I was recently interviewed by someone in the MIT wrting department
(about computer chess) and I was very hesitant to agree.    I have 
some anxiety about how it will come out!   However, the journalist 
seemed to really want to get the facts straight and I have some 
hope ...

In general, most journalists are looking for a phrase to latch on
to,  and they want their article to have appeal, often at the
expense of annoying and mundane facts.   

I think it's possible to write very informative and interesting
articles without taking any liberties,  but unfortunately 
journalists usually prefer to cater to popular myth and 
misconceptions - milking it for all it's worth!    

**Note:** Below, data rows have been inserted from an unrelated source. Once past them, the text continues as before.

(* ===== verification/Conformity.v ===== *)
(** * The mesh stays conformal up to hanging vertices

    While the grammar runs, a side of a triangle may be broken: its edge is gone and a
    vertex in the middle, which hangs, is joined to both ends.  The invariant
    [conformal] says that nothing worse happens: every broken side has exactly such a
    vertex, its ends do not hang themselves, and every edge has at most two triangles
    at it, one at the border.  It is what makes the assertions of the productions hold
    ([findNodeBetween] finds the vertex), and every visit keeps it.

    The coordinates come from arithmetic on doubles, so what depends on the position of
    nodes is a condition on the graphs of a run, [plain]: no two nodes stand in the
    middle of the same broken side, the node there is not joined to the opposite
    corner, and midpoints and lengths are numbers. *)
From stdpp Require Import sets.
From S2P Require Import Prelude Double Rounding NumUtils Model MorphGraph GraphFacts GraphSpec.
From S2P Require Import Connectivity ConnFacts Production Productions Mesh Break.
From S2P Require Import ProductionFacts MeshCheck Generator Euler Refine.

(** ** Triangles *)

(** [h] is the interior of the triangle of [a], [b] and [c]. *)
Definition tri (g : Graph) (h a b c : GNode) : Prop :=
  is_interior g h ∧ NoDup [a; b; c] ∧ ∀ v, v ∈ getNeighbours g h ↔ v ∈ [a; b; c].

Definition hanging (g : Graph) (v : GNode) : bool := isHanging (getData g v).

(** The side [a]-[b] of the triangle with the opposite corner [c] is broken by [m]. *)
Record hangs (g : Graph) (a b c m : GNode) : Prop := {
  hg_vertex : is_vertex g m;
  hg_not_c : m ≠ c;
  hg_middle : isXYequal (getCoords (getData g m)) (midpoint g a b) = true;
  hg_a : ∃ d, edge_data g a m = Some d ∧ isBorder d = false;
  hg_b : ∃ d, edge_data g b m = Some d ∧ isBorder d = false;
  hg_hanging : hanging g m = true;
  hg_free_a : hanging g a = false;
  hg_free_b : hanging g b = false;
}.

(** The edge from [u] to [m] is half of a broken side of [h]. *)
Definition half (g : Graph) (u m h : GNode) : Prop :=
  ∃ x w, tri g h u x w ∧ edge_data g u x = None ∧ hangs g u x w m.

(** The edge [u]-[v] lies on the boundary of the triangle [h]. *)
Definition uses (g : Graph) (u v h : GNode) : Prop :=
  (∃ w, tri g h u v w) ∨ half g u v h ∨ half g v u h.
(* ===== verification/ConformityCheck.v ===== *)
(** * Deciding the conditions of [Conformity] on a given graph *)
From stdpp Require Import sets.
From S2P Require Import Prelude Double NumUtils Model MorphGraph GraphFacts GraphSpec.
From S2P Require Import Connectivity ConnFacts Production Productions Mesh Break.
From S2P Require Import ProductionFacts MeshCheck Generator Euler Refine Conformity.

Definition is_none {A} (o : option A) : bool := match o with None => true | Some _ => false end.

Lemma is_none_spec {A} (o : option A) : is_none o = true ↔ o = None.
Proof. by destruct o. Qed.

Lemma short_list {A} (l : list A) x y : length l ≤ 1 → x ∈ l → y ∈ l → x = y.
Proof.
  destruct l as [|z [|]]; simpl; [by intros _ ?%elem_of_nil|by intros _ ->%list_elem_of_singleton ->%list_elem_of_singleton|lia].
Qed.

Definition is_interiorb (g : Graph) (h : GNode) : bool := active g h && isHyperEdge (getData g h).

Lemma is_interiorb_spec g h : is_interiorb g h = true ↔ is_interior g h.
Proof. unfold is_interiorb, is_interior. apply andb_true_iff. Qed.

Definition betweenb (g : Graph) (a b n : GNode) : bool :=
  negb (is_none (adj g a n)) && negb (is_none (adj g b n)) &&
  isXYequal (getCoords (getData g n)) (midpoint g a b).

Lemma betweenb_complete g a b n :
  wf g → is_between g a b n → betweenb g a b n = true ∧ n ∈ node_ids g.
Proof.
  intros Hw ([p Hp] & [q Hq] & Hm). unfold betweenb. rewrite Hp, Hq, Hm. split; [done|].
  apply adj_Some in Hp as [Ha _]; [|done]. by apply elem_of_node_ids, active_lt.
Qed.

(** A triangle as seen from each of its sides, in both directions. *)
Definition orders (l : list GNode) : list (GNode * GNode * GNode) :=
  match l with
  | [x; y; z] => [(x, y, z); (y, x, z); (y, z, x); (z, y, x); (z, x, y); (x, z, y)]
  | _ => []
  end.

Lemma tri_orders g h a b c : mesh_ok g → tri g h a b c → (a, b, c) ∈ orders (getNeighbours g h).
Proof.
  intros Hm Ht. destruct (mo_triangle _ Hm h (proj1 Ht)) as (x & y & z & Hn & _).
  pose proof (tri_distinct _ _ _ _ _ Ht) as (H1 & H2 & H3).
  assert (∀ v, v = a ∨ v = b ∨ v = c → v = x ∨ v = y ∨ v = z) as Hv.
  { intros v Hv%(tri_corner _ _ _ _ _ v Ht). by rewrite Hn, !elem_of_cons, list.elem_of_nil in Hv; tauto. }
  rewrite Hn. cbn [orders]. rewrite !elem_of_cons.
  destruct (Hv a) as [->|[->| ->]]; [tauto|..]; destruct (Hv b) as [->|[->| ->]]; try tauto; try congruence;
    destruct (Hv c) as [->|[->| ->]]; try tauto; congruence.
Qed.

Definition for_sides (g : Graph) (f : GNode → GNode → GNode → bool) : bool :=
  forallb (λ h, negb (is_interiorb g h) || forallb (λ '(a, b, c), f a b c) (orders (getNeighbours g h)))
    (node_ids g).

Lemma for_sides_spec g f h a b c :
  mesh_ok g → for_sides g f = true → tri g h a b c → f a b c = true.
Proof.
  intros Hm Hf Ht. pose proof (proj1 Ht) as Hi.
  apply (forallb_in _ _ h) in Hf; [|by apply elem_of_node_ids, active_lt, Hi].
  cbv beta in Hf. rewrite (proj2 (is_interiorb_spec g h) Hi) in Hf.
  by apply (forallb_in _ _ (a, b, c)) in Hf; [|by apply tri_orders].
Qed.

Definition for_vertices (g : Graph) (f : GNode → GNode → bool) : bool :=
  let vs := filter (λ v, is_vertexb g v = true) (node_ids g) in
  forallb (λ a, forallb (f a) vs) vs.

Lemma for_vertices_spec g f a b :
  for_vertices g f = true → is_vertex g a → is_vertex g b → f a b = true.
Proof.
  assert (∀ v, is_vertex g v → v ∈ filter (λ v, is_vertexb g v = true) (node_ids g)) as Hv.
  { intros v [Ha Hh]. apply list_elem_of_filter. unfold is_vertexb. rewrite Ha, Hh.
    split; [done|by apply elem_of_node_ids, active_lt]. }
  intros Hf Ha Hb. apply (forallb_in _ _ a) in Hf; [|by apply Hv].
  by apply (forallb_in _ _ b) in Hf; [|by apply Hv].
Qed.

Definition plainb (g : Graph) : bool :=
  for_vertices g (λ a b,
    match edge_data g a b with
    | None => Nat.leb (length (filter (λ n, betweenb g a b n = true) (node_ids g))) 1
    | Some d => isXYequal (midpoint g a b) (midpoint g a b) && negb (is_nan (getLength d))
    end) &&
  for_sides g (λ a b c,
    negb (is_none (edge_data g a b)) ||
    forallb (λ m, negb (betweenb g a b m) || is_none (edge_data g m c)) (node_ids g)).

Lemma plainb_sound g : mesh_ok g → plainb g = true → plain g.
Proof.
  intros Hm [Hv Ht]%andb_prop. pose proof (mo_wf _ Hm) as Hw. split.
  - intros a b x y Ha Hb Hd Hx Hy. pose proof (for_vertices_spec _ _ _ _ Hv Ha Hb) as H.
    cbv beta in H. rewrite Hd in H. apply Nat.leb_le in H.
    eapply short_list; [exact H|..]; apply list_elem_of_filter; by apply betweenb_complete.
  - intros h a b c m Htr Hd Hb. pose proof (for_sides_spec _ _ _ _ _ _ Hm Ht Htr) as H.
    cbv beta in H. rewrite Hd in H. cbn [is_none negb orb] in H.
    destruct (betweenb_complete _ _ _ _ Hw Hb) as [Hb' Hin]. eapply forallb_in in H; [|exact Hin].
    cbv beta in H. rewrite Hb' in H. by apply is_none_spec in H.
  - intros a b Ha Hb [d Hd]. pose proof (for_vertices_spec _ _ _ _ Hv Ha Hb) as H.
    cbv beta in H. rewrite Hd in H. by apply andb_prop in H as [H _].
  - intros a b d Ha Hb Hd. pose proof (for_vertices_spec _ _ _ _ Hv Ha Hb) as H.
    cbv beta in H. rewrite Hd in H. by apply andb_prop in H as [_ H%negb_true_iff].
Qed.

Definition has_heightsb (g : Graph) (zg : double → double → result double) : bool :=
  for_sides g (λ a b _,
    match zg (getX (midpoint g a b)) (getY (midpoint g a b)) with Ok _ => true | Err _ => false end).

Lemma has_heightsb_sound g zg : mesh_ok g → has_heightsb g zg = true → has_heights g zg.
Proof.
  intros Hm Hb h a b c Ht. pose proof (for_sides_spec _ _ _ _ _ _ Hm Hb Ht) as H. cbv beta in H.
  destruct (zg _ _) as [z|]; [by exists z|done].
Qed.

I was also interviewd around the time of the Kasparov Deep Blue
match on FOX news in Boston.   The interview lasted about an hour
but they took a single unimportant phrase out of the whole session
which added some dramatic appeal to the piece.   Of course the
piece itself was about 30 seconds at most.   What I remember most
was that I actually refuted a misconception that they ignored.
They used that same misconception to make it appeal to the audience.
They were not looking for real content - just a sound bite.   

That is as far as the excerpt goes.